Evaristo le hizo señas a Abel para que lo recogiera con los brazos abiertos.
—Sol está durmiendo. —Evaristo señaló a Hernán y soltó una risita—. Jeje, ¡hasta está babeando!
Rosalinda se llenó de alegría al ver a Evaristo y Hernán. ¡Cómo le hubiera gustado que fueran sus nietos!
Se dirigieron al ascensor y esperaron a que llegara.
¡Ding dong!
Tanto Abel como Rosalinda estuvieron a punto de desmayarse cuando vieron a otro niño en el ascensor al abrirse la puerta. Abel se sintió como si hubiera pinchado en un avispero al verse rodeado de esos adorables niños. Abel respiró hondo para calmar sus nervios mientras se agachaba para hablarle al niño.
—Y tú eres...
—¡Papi! —El niño respondió chirriante—: Soy tu hijo, Edmundo...
—¿Eres la Luna entonces?
—¡Sí! —Los ojos negros como la obsidiana de Edmundo brillaron—. ¡El Sol, la Luna y el Astro se han reunido! Todos somos tus hijos.
—Lucas —murmuró Abel a su ayudante mientras retrocedía—. Échame una mano.
Aunque, según su testamento, a Alana no se le permitía entrar en la residencia de la Familia Rivera, no tardó en enterarse de que Abel había traído a tres niños a casa. Fue entonces cuando se dio cuenta de que ¡Sol, Luna y Astro también eran hijos de Emma!
«¿Pero qué...? ¿Cómo se las arregló Emma para tener cuatro hijos?».
Alana corrió de vuelta a la Residencia Linares y fue directo al grano con Alondra tras ver que Maximiliano no estaba ahí.
—Tía, ¿cómo pudiste ser tan torpe entonces? Quiero decir, ¿por qué no te llevaste a sus cuatro hijos?

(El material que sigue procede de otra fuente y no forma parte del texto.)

(** An edge into an untouched node is delivered before the node is begun. *)
Lemma untouched_edge dyn g s0 s e v :
  reachable (dinit g) (dstep dyn) s0 → rtc (dstep dyn) s0 s → untouched s0 v → h_dep (sh s0) !! e = Some v →
  gateType (nd (sh s) v) = AND → begun (sh s) v → (e, Completed) ∈ h_delivered (sh s).
Proof.
  intros Hr Hst [Hb Hf] He Hg Hv. eapply (oi_begun {[e := v]}); [|exact Hv|done|apply lookup_singleton_eq]. eapply oinv_run; [done| |done].
  constructor.
  - intros f Hin. apply frame_clear_intro. intros w Hw _ x [-> ->]%lookup_singleton_Some. by destruct (Hf f Hin).
  - by intros w Hw _ x [-> ->]%lookup_singleton_Some.
  - by apply map_singleton_subseteq_l.
Qed.

(** In the state [Submit] leaves, a node with a dependency is untouched. *)
Lemma submitted_untouched g s e v : dinit g s → d_dep g !! e = Some v → untouched s v.
Proof.
  intros (L & ts & src & roots & ng & Hw & Hsub & Hsrc & Hts & ->) He. apply submit_roots in Hsub as [_ ->]. split; cbn [sh stacks].
  - unfold begun, armed. simpl. rewrite !elem_of_nil. intros [?|[Hv|[?|?]]]; try done. unfold nd in Hv. simpl in Hv.
    destruct (d_node g !! v) as [n|] eqn:E; [|done]. apply (dw_new _ _ Hw) in E as (_ & _ & E). simpl in Hv. by rewrite E in Hv.
  - intros f (i & k & Hi & Hf). apply lookup_insert_Some in Hi as [[<- <-]|[_ Hi]].
    + apply list_elem_of_singleton in Hf as ->. cbn. intros [Hl Hv]%list_elem_of_filter. rewrite (left_is_indegree g L v Hw) in Hl.
      assert (Hin : v ∈ (map_to_list (d_dep g)).*2) by (apply list_elem_of_fmap; exists (e, v); by rewrite elem_of_map_to_list).
      apply occ_pos in Hin. lia.
    + rewrite (Hts _ _ Hi) in Hf. by apply not_elem_of_nil in Hf.
Qed.

Lemma reachable_gate dyn g s v : reachable (dinit g) (dstep dyn) s → gateType (nd (sh s) v) = gateType (node_at g v).
Proof.
  revert s. apply reachable_ind; [by intros s (L & ts & src & roots & ng & _ & _ & _ & _ & ->)|].
  intros s s' IH [i f k s1 fs Hk Hs|i s1 fs Hk Hs|w Hw Hf Hall]; cbn [sh]; [| |done]; rewrite <- IH; apply la_gate.
  - by eapply later_frame.
  - by eapply later_idle.
Qed.

(** C18: Dependencies order execution.  In every execution of a submitted graph, edges added
    while it runs included, a node that waits for all of its dependencies is handed to the
    scheduler, armed, started or completed only when each dependency it was submitted with
    has already completed: not one of them is still running, and none was cancelled.  The
    same holds of a dependency added after [Submit], if it was added before the node was due:
    while the node was not begun and no thread was about to fire it.  (An edge added later
    than that cannot hold the node back.) *)
Theorem dag_order dyn g s p v :
  reachable (dinit g) (dstep dyn) s → gateType (node_at g v) = AND → begun (sh s) v →
  (p ∈ d_nodes g → v ∈ dependents g p → (p, Completed) ∈ h_finished (sh s)) ∧
  (∀ s0, reachable (dinit g) (dstep dyn) s0 → rtc (dstep dyn) s0 s → untouched s0 v → depends (sh s0) p v →
     (p, Completed) ∈ h_finished (sh s)).
Proof.
  intros Hr Hg Hb. destruct (reachable_dinv _ _ _ Hr) as (_ & _ & L' & Hd). rewrite <- (reachable_gate dyn g s v Hr) in Hg.
  assert (Hedge : ∀ s0 e, reachable (dinit g) (dstep dyn) s0 → rtc (dstep dyn) s0 s → untouched s0 v → h_dep (sh s0) !! e = Some v →
    h_src (sh s0) !! e = Some p → (p, Completed) ∈ h_finished (sh s)).
  { intros s0 e Hr0 Hst Hu He Hp. pose proof (untouched_edge _ _ _ _ _ _ Hr0 Hst Hu He Hg Hb) as Hdel.
    apply (si_from _ _ _ _ Hd) in Hdel as (_ & p' & Hp' & Hfin).
    assert (h_src (sh s) !! e = Some p) by (eapply kept_sources; [done|by eexists|done]). congruence. }
  split; [|intros s0 Hr0 Hst Hu (e & H1 & H2); by eapply Hedge]. intros Hp Hv. destruct Hr as (s0 & H0 & Hst).
  pose proof (reachable_init _ (dstep dyn) _ H0) as Hr0. pose proof H0 as (L & ts & src & roots & ng & Hw & _ & Hsrc & _ & ->).
  rewrite (dependents_spec g L) in Hv by done. apply list_elem_of_fmap in Hv as (e & Hv & He).
  assert (Hsome : d_dep g !! e = Some v).
  { destruct (dw_dep _ _ Hw e) as [[d Hde] _]; [by eapply in_all_edges|]. unfold dep_of in Hv. rewrite Hde in *. by rewrite Hv. }
  apply (Hedge _ e Hr0 Hst); [by eapply submitted_untouched|done|]. by apply Hsrc.
Qed.

(** ** Executable runs

    One scheduler's choice of the steps, to run concrete graphs: exchanges succeed when
    they can, every task is queued, tasks run in queue order. *)

Definition frame_exec (s : shared) (f : frame) : shared * list frame :=
  match f with
  | FFire v o => if n_submitted (nd s v) then (s, []) else (set_nd v (set_submitted true (nd s v)) s, [FGo v o])
  | FGo v o => fire_go v o s
  | FExt v => (set_nd v (set_extBits (Z.lor (extBits (nd s v)) EXT_ARMED) (nd s v)) s,
      if negb (Z.land (extBits (nd s v)) EXT_SIGNALLED =? 0) then [FFinish v Completed] else [])
  | FDispatch v => (set_queue (h_queue s ++ [v]) s, [])
  | FFinish v o => (log_finished v o s, [FWalk v o (firstEdge (nd s v)) 0 (EdgePtr (firstEdge (nd s v)))])
  | FWalk v o head done cur =>
      if cur =? done then
        if firstEdge (nd s v) =? head
        then (set_nd v (set_firstEdge (EdgeSeal (EdgePtr head) (is_cancelled o)) (nd s v)) s, [FRetire v])
        else (s, [FWalk v o (firstEdge (nd s v)) (EdgePtr head) (EdgePtr (firstEdge (nd s v)))])
      else
        let r := notify (edge_dep s cur) o (log_delivered cur o s) in
        (r.1, r.2 ++ [FWalk v o head done (next_of (h_next s) cur)])
  | FRetire v => (retire v s, [])
  | FRoots [] => (s, [])
  | FRoots (v :: l) => (s, [FFire v Completed; FRoots l])
  | FAddLoad e d p => (s, [FAddTry e d p (firstEdge (nd s p))])
  | FAddTry e d p head =>
      if EdgeSealed head
      then notify d (seal_outcome (EdgeCancelled head)) (log_delivered e (seal_outcome (EdgeCancelled head)) s)
      else (set_next e (EdgePtr head) s, [FAddCas e d p head])
  | FAddCas e d p head =>
      if firstEdge (nd s p) =? head then (set_nd p (set_firstEdge e (nd s p)) s, [])
      else (s, [FAddTry e d p (firstEdge (nd s p))])
  end.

—¿Quieres a todos sus hijos? —Alondra estaba aplicándose una mascarilla de seda mientras hablaba—. Tu objetivo era tener un hijo del linaje de la Familia Rivera. Abel y tú siempre pueden intentar tener otro hijo. Si les he dado a los cuatro, ¿cómo puedes justificar tener otro?
—Supongo que sí... —murmuró Alana antes de pellizcarse la pierna con frustración—. ¡No puedo creer que Abel se equivocara de habitación hace cinco años al volver a casa! ¡Está claro que lo drogué y lo estaba esperando en la habitación de al lado!
—Tampoco debimos echar a Emma de casa aquel día. De lo contrario, ¡no existiría un malentendido!
—¿Qué hago ahora? ¡Esos tres granujas me están estorbando!
—¿De qué te asustas? —Alondra respondió—: ¿No sobornaste al supervisor del Departamento de Biología del Hospital Rivera? Si la Familia Rivera quiere hacerse una prueba de paternidad, los resultados deberían venir de ese laboratorio ¿no?
Al instante, el rostro de Alana enrojeció y bajó la cabeza mientras murmuraba:
—Entonces lo llamaré más tarde.
—¿Qué? —Alondra inclinó la cabeza para mirar a Alana—. Tu cara se está poniendo roja, Alana. ¿Qué hay de malo en llamar al Doctor Rojas?
—¡No es tan sencillo! —Alana empezó a retorcerse incómoda—. Es arriesgado intentar engañar a los Rivera. Además, el Doctor Rojas accedió a trabajar conmigo en primer lugar porque... porque...
—¿Te acostaste con él? —preguntó Alondra.